A Liberty Media está interessada em colocar as equipas como associadas da Fórmula 1, oferecendo-lhes ações da empresa gestora do campeonato, garantindo uma percentagem significativa dos direitos comerciais. Mesmo assim, os novos donos da F1 não querem dar poderes adicionais à equipa, afirmando que estas ações não vêm acompanhadas de direitos de voto.
De acordo com uma reportagem publicada na revista alemã Auto Motor und Sport, a Liberty Media está disposta a oferecer uma percentagem de 20 por cento dos direitos comerciais, no valor de 800 milhões de dólares, com a justificação que acionistas não se iriam embora repentinamente. Mas a Liberty Media quer que esta percentagem esteja desassociada de direitos de votos.
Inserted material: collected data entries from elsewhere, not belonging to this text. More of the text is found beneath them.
(* ===== verification/SceneRun.v ===== *)
(** * SceneRun: one execution of a scene

    Models [crates/runtime/src/scenes.rs]: [start] reads the current values, makes the plan
    and stores the baseline before the first command; [next_group] hands out the commands of
    one device at a time; [complete] and [cancel] settle plans; [finish] stores what is left
    to restore and reports.  An operation that may fail after it changed some plans returns
    the scene next to its result. *)

From Stdlib Require Import ZArith Lia Ascii String Sorted Permutation.
From stdpp Require Import gmap.
From S2P Require Import Prelude Text Errors Slots Float Value Document Stats Scenes Store StoreDoc StoreInv StoreDocOps StoreOk StoreProps MutationsOk.

Local Open Scope Z_scope.

Definition MAX_STATES : Z := 256.

Record Plan : Type := mk_plan { p_state : Value; p_result : option Value; p_sent : bool }.

Record Scene : Type := mk_scene {
  sc_definition : Value;
  sc_plans : list Plan;
  sc_first : bool;
  sc_on : bool;
  sc_momentary : bool
}.

Definition set_plans (sc : Scene) (x : list Plan) : Scene :=
  mk_scene (sc_definition sc) x (sc_first sc) (sc_on sc) (sc_momentary sc).

Definition key (a b : Value) : bool :=
  (text a "deviceId" =? text b "deviceId")%string && (text a "capabilityId" =? text b "capabilityId")%string.

(** [result]: the report of one state. *)
Definition result (state : Value) (error : option string) (unchanged : bool) : Result Value :=
  r ← set state "success" (VBool (bool_decide (error = None)));
  r ← match error with Some e => set r "error" (VString e) | None => Ok r end;
  if unchanged then set r "unchanged" (VBool true) else Ok r.

(** The states an execution works through. *)
Definition wanted_states (definition : Value) (on active : bool) : list Value :=
  if on then array definition "states"
  else if active then array definition "previous" else [].

Section WithStore.
Context {St : Type} {HS : Storage St}.

(** The present value of a wanted state, when its device reports one. *)
Definition present (s : Store St) (wanted : Value) : option Value :=
  match device (text wanted "deviceId") s with
  | Ok d => match get (get_null d "state") (text wanted "capabilityId") with
            | Some v => if is_null v then None else Some v
            | None => None
            end
  | Err _ => None
  end.

(** The first loop of [start]: the present values and, for an activation, the baseline. *)
Fixpoint read_states (s : Store St) (keep : bool) (states : list Value)
    (current : list (option Value)) (previous : list Value) : Result (list (option Value) * list Value) :=
  match states with
  | [] => Ok (current, previous)
  | wanted :: states =>
      let value := present s wanted in
      previous ← match value with
                 | Some v => if keep then prior ← set wanted "value" v; push previous prior MAX_STATES
                             else Ok previous
                 | None => Ok previous
                 end;
      current ← push current value MAX_STATES;
      read_states s keep states current previous
  end.

(** What is already decided about a wanted state before anything is sent. *)
Definition outcome (definition wanted : Value) (current : option Value) (guarded : bool)
  : Result (option Value) :=
  if match current with Some v => Scenes.same v (get_null wanted "value") | None => false end
  then r ← result wanted None true; Ok (Some r)
  else if guarded && negb (existsb (fun p => key p wanted) (array definition "previous"))
  then r ← result wanted (Some "current or stored restore value is unavailable"%string) false; Ok (Some r)
  else Ok None.

(** The second loop; [index] numbers the states. *)
Fixpoint make_plans (definition : Value) (guarded : bool) (current : list (option Value)) (index : nat)
    (states : list Value) (plans : list Plan) : Result (list Plan) :=
  match states with
  | [] => Ok plans
  | wanted :: states =>
      o ← outcome definition wanted (default None (current !! index)) guarded;
      plans ← push plans (mk_plan wanted o false) MAX_STATES;
      make_plans definition guarded current (S index) states plans
  end.

(** What [start] computes before it stores the baseline. *)
Definition prepare (s : Store St) (id : string) (on : bool) : Result (Scene * list Value) :=
  definition ← record (document s) "scenes" (trim id);
  let momentary := (text definition "kind" =? "button")%string in
  if momentary && negb on then Err (Invalid "button scene cannot be turned off") else
  let active := boolean definition "active" in
  '(current, previous) ← read_states s (on && negb momentary) (wanted_states definition on active) [] [];
  let first := on && negb momentary && negb active in
  definition ← (if first then set definition "previous" (VArray previous) else Ok definition);
  plans ← make_plans definition (on && negb momentary) current 0 (wanted_states definition on active) [];
  baseline ← (if first then push_all (fun p => Ok p) MAX_STATES (array definition "previous") []
              else Ok []);
  Ok (mk_scene definition plans first on momentary, baseline).
(** In an account no card is carried out twice, and every card was due. *)
Record account_ok (def : Value) (ids : list string) (a : Account) : Prop := {
  ak_once : NoDup (map fst (ac_log a));
  ak_due : forall outcome, agrees outcome (ac_log a) -> forall j, j ∈ map fst (ac_log a) -> runs def (starts def ids) outcome j;
  ak_out : forall i w, ac_phase a = Out i w ->
    i ∉ map fst (ac_log a) /\ forall outcome, agrees outcome (ac_log a) -> runs def (starts def ids) outcome i
}.

Lemma account_ok_over def ids a c m : account_ok def ids a -> account_ok def ids (ended c m a).
Proof. intros []. unfold ended. destruct c as [step|]; [destruct (is_condition step)|]; by constructor. Qed.

Lemma account_ok_log def ids a a' i o :
  account_ok def ids a -> i ∉ map fst (ac_log a) ->
  (forall outcome, agrees outcome (ac_log a) -> runs def (starts def ids) outcome i) ->
  ac_log a' = ac_log a ++ [(i, o)] -> ac_phase a' = Ready -> account_ok def ids a'.
Proof.
  intros [] Hi Hdue Hl Hp. split; rewrite ?Hl, ?Hp, ?map_app; [| |done].
  - apply NoDup_app. split_and!; [done| |apply NoDup_singleton]. intros x Hx ->%list_elem_of_singleton. by apply Hi.
  - intros outcome [Ha _]%agrees_snoc j [Hj| ->%list_elem_of_singleton]%elem_of_app; eauto.
Qed.

Lemma account_ok_answered def ids a i step v :
  account_ok def ids a -> i ∉ map fst (ac_log a) ->
  (forall outcome, agrees outcome (ac_log a) -> runs def (starts def ids) outcome i) -> account_ok def ids (answered i step v a).
Proof.
  intros Ha Hi Hd. unfold answered. destruct (is_condition step); [destruct (as_bool v)|].
  - by eapply account_ok_log.
  - by apply account_ok_over.
  - by eapply account_ok_log.
Qed.

Lemma account_ok_broken def ids a i step m :
  account_ok def ids a -> i ∉ map fst (ac_log a) ->
  (forall outcome, agrees outcome (ac_log a) -> runs def (starts def ids) outcome i) -> account_ok def ids (broken i step m a).
Proof.
  intros Ha Hi Hd. unfold broken. destruct (_ =? _)%string; [by eapply account_ok_log|by apply account_ok_over].
Qed.

Lemma account_ok_step def ids ctx limit a (op : run_event (St := St)) out a' :
  account_ok def ids a -> account_step def ids ctx limit a op out a' -> account_ok def ids a'.
Proof.
  intros Ha Hs. pose proof (ak_out _ _ _ Ha) as Ho. destruct Hs as [| | | |? ? ? ? Hp| |? ? ? ? ? Hp| |? ? ? ? ? Hp|? ? ?|? ? ? ? sv ? ? Hi Hd].
  all: try (by apply account_ok_over); try done.
  - destruct (Ho _ _ Hp). by apply account_ok_broken.
  - destruct (Ho _ _ Hp). by apply account_ok_answered.
  - destruct (Ho _ _ Hp). by apply account_ok_answered.
  - destruct Ha. by constructor.
  - destruct sv; [destruct Ha; constructor; cbn; try done; by intros ? ? [= <- _]..|by apply account_ok_answered|by apply account_ok_broken].
Qed.

Lemma accounts_ok def ids ctx limit a (l : list (run_event (St := St) * option Effect)) a' :
  account_ok def ids a -> accounts def ids ctx limit a l a' -> account_ok def ids a'.
Proof. intros Ha. induction 1; [done|]. apply IHaccounts. by eapply account_ok_step. Qed.


(** ** The end of a run *)

Lemma done_final r op : done r = true -> run_step r op = r.
Proof.
  intros Hd. destruct op; cbn [run_step]; unfold advance, complete, fail, stop; by rewrite Hd.
Qed.

(** Nothing moves the deadline. *)
Lemma deadline_stop m r : deadline (stop m r).2 = deadline r.
Proof. unfold stop. repeat case_match; done. Qed.

Lemma deadline_complete v now r : deadline (complete v now r).2 = deadline r.
Proof.
  unfold complete. repeat first [rewrite deadline_stop | case_match; simplify_eq; try done]; done.
Qed.

Lemma deadline_fail m r : deadline (fail m r).2 = deadline r.
Proof. unfold fail. repeat first [rewrite deadline_stop | case_match; simplify_eq; try done]; done. Qed.

Lemma deadline_dispatch (s : Store St) step now r : deadline (dispatch s step now r).2 = deadline r.
Proof.
  destruct (dispatch_frame s step now r) as [->|[[b ->]|[w ->]]]; [done|apply deadline_complete|done].
Qed.

Lemma deadline_filter (s : Store St) r : deadline (filter_step s r).2 = deadline r.
Proof. unfold filter_step. repeat case_match; simplify_eq; done. Qed.

Lemma deadline_advance (s : Store St) now r : deadline (advance s now r).2 = deadline r.
Proof.
  unfold advance. destruct (done r); [done|]. destruct (deadline r <=? now).
  { pose proof (deadline_stop timed_out r). by destruct (stop timed_out r). }
  destruct (wake r) as [w|].
  { destruct (w <=? now); [|done]. pose proof (deadline_complete (VBool true) now (with_wake r None)).
    by destruct (complete _ _ _). }
  destruct (waiting r); [done|]. pose proof (deadline_filter s r) as Hf.
  destruct (filter_step s r) as [[[ef|]|e] r1]; cbn [snd] in Hf; [done| |done].
  unfold advance_card. destruct (next _ _) as [[[n|]|] x]; [|done..]. destruct (get n "step") as [step|]; [|done].
  pose proof (deadline_dispatch s step now (with_waiting (with_execution r1 x) (Some step))) as Hd.
  destruct (dispatch _ _ _ _) as [[ef|er] r2]; cbn [snd] in *; [by rewrite Hd|].
  pose proof (deadline_fail (error_text er) r2) as Hl. destruct (fail _ _). cbn [snd] in *. by rewrite Hl, Hd.
Qed.

Lemma deadline_ops ops : forall r, deadline (fold_left run_step ops r) = deadline r.
Proof.
  induction ops as [|op ops IH]; intros r; [done|]. cbn [fold_left]. rewrite IH.
  destruct op; cbn [run_step]; [apply deadline_advance|apply deadline_complete|apply deadline_fail|apply deadline_stop].
Qed.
Basicamente, as equipas não terão direito a interferir na criação de regulamentos, na definição de estratégias e campanhas de marketing, na forma como o dinheiro será distribuído, nem na nomeação do diretor-geral. As equipas têm até ao final de janeiro para responder a esta proposta.
Bernie Ecclestone também não está garantido no futuro da F1 com a Liberty Media, mas os novos donos ainda não encontraram um nome para substituir o chefe supremo histórico do campeonato.